[DATASET EXCERPTS Boundary: Start]

Lemma Parse_UTC layout value t :
  Parse layout value = Some t -> loc t = UTC.
Proof.
  unfold Parse.
  destruct (parseLoop _ layout value 0 (-1) (-1)) as [[[y m] d]|];
    [|discriminate].
  destruct (_ || _); [discriminate|].
  intros H. inversion H. unfold Date.
  repeat match goal with
         | |- context [let '(_, _) := ?n in _] => destruct n
         end.
  apply TimeFacts.resolve_loc.
Qed.

End ParseFacts.

(** ** The row loop *)

Module LoopFacts.
Section Loop.

Local Open Scope list_scope.

Variable w : World.
Variable layouts : list string.

Local Abbreviation rowsLoop := (Source.rowsLoop w layouts).
Local Abbreviation parseDate := (Source.parseDate layouts).

Lemma index_in_range (row : list string) (k : nat) :
  (List.length row <? 6)%nat = false -> (k <= 5)%nat ->
  nth_error row k = Some (index row k).
Proof.
  intros H Hk. apply Nat.ltb_ge in H.
  apply nth_error_nth'. lia.
Qed.

Lemma rowsLoop_skip i row data members st :
  retained i row = false ->
  rowsLoop i (row :: data) members st = rowsLoop (S i) data members st.
Proof.
  unfold retained. intros H. apply negb_false_iff in H.
  cbn [Source.rowsLoop]. rewrite H. reflexivity.
Qed.

Lemma rowsLoop_parsed i row data members st t :
  retained i row = true ->
  parseDate (index row 5) = (t, None) ->
  rowsLoop i (row :: data) members st =
  rowsLoop (S i) data (members ++ [memberOf row t]) st.
Proof.
  unfold retained. intros H P. apply negb_true_iff in H.
  cbn [Source.rowsLoop]. rewrite H, P. reflexivity.
Qed.

Lemma rowsLoop_fallback i row data members st t e :
  retained i row = true ->
  parseDate (index row 5) = (t, Some e) ->
  rowsLoop i (row :: data) members st =
  rowsLoop (S i) data (members ++ [memberOf row (Now w (ticks st))])
           (afterFallback i e st).
Proof.
  unfold retained. intros H P. apply negb_true_iff in H.
  cbn [Source.rowsLoop]. rewrite H, P. reflexivity.
Qed.

(** The members found so far are only ever appended to. *)
Lemma rowsLoop_acc data :
  forall i members st,
    rowsLoop i data members st =
    (members ++ fst (rowsLoop i data [] st), snd (rowsLoop i data [] st)).
Proof.
  induction data as [|row data IH]; intros i members st.
  - simpl. unfold ret. simpl. rewrite app_nil_r. reflexivity.
  - destruct (retained i row) eqn:R.
    + destruct (parseDate (index row 5)) as [t [e|]] eqn:P.
      * rewrite !(rowsLoop_fallback _ _ _ _ _ _ _ R P).
        rewrite (IH _ (members ++ _)), (IH _ ([] ++ _)).
        simpl. rewrite <- app_assoc. reflexivity.
      * rewrite !(rowsLoop_parsed _ _ _ _ _ _ R P).
        rewrite (IH _ (members ++ _)), (IH _ ([] ++ _)).
        simpl. rewrite <- app_assoc. reflexivity.
    + rewrite !(rowsLoop_skip _ _ _ _ _ R). apply IH.
Qed.

(** The loop over [xs ++ ys] is the loop over [xs], then over [ys]. *)
Lemma rowsLoop_app xs :
  forall ys i members st,
    rowsLoop i (xs ++ ys) members st =
    rowsLoop (i + List.length xs) ys
             (fst (rowsLoop i xs members st)) (snd (rowsLoop i xs members st)).
Proof.
  induction xs as [|row xs IH]; intros ys i members st.
  - simpl. rewrite Nat.add_0_r. reflexivity.
  - simpl List.length. replace (i + S (List.length xs))%nat
      with (S i + List.length xs)%nat by lia.
    rewrite <- app_comm_cons.
    destruct (retained i row) eqn:R.
    + destruct (parseDate (index row 5)) as [t [e|]] eqn:P.
      * rewrite !(rowsLoop_fallback _ _ _ _ _ _ _ R P). apply IH.
      * rewrite !(rowsLoop_parsed _ _ _ _ _ _ R P). apply IH.
    + rewrite !(rowsLoop_skip _ _ _ _ _ R). apply IH.
Qed.


End Loop.
End LoopFacts.

(** ** [parseDate] and [readCSVFromUrl] *)

Module PipelineFacts.
Section Pipeline.

Local Open Scope list_scope.

Variable w : World.
Variable layouts : list string.

Local Abbreviation readCSVFromUrl := (Source.readCSVFromUrl w layouts).

Lemma tryLayouts_first tried :
  forall layout rest s t,
    Forall (fun l => GoTime.Parse l s = None) tried ->
    GoTime.Parse layout s = Some t ->
    Source.tryLayouts (tried ++ layout :: rest) s = (t, None).
Proof.
  induction tried as [|l tried IH]; intros layout rest s t Hnone Hsome.
  - simpl. rewrite Hsome. reflexivity.
  - inversion Hnone as [|? ? Hl Htried]; subst.
    simpl. rewrite Hl. apply IH; assumption.
Qed.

[DATASET EXCERPTS Boundary: End]

:: THE PROBLEM ::
Whenever the word "Hsome" occurs in a line above, copy that line.

:: ANSWER TO THIS TASK ::
  induction tried as [|l tried IH]; intros layout rest s t Hnone Hsome.
  - simpl. rewrite Hsome. reflexivity.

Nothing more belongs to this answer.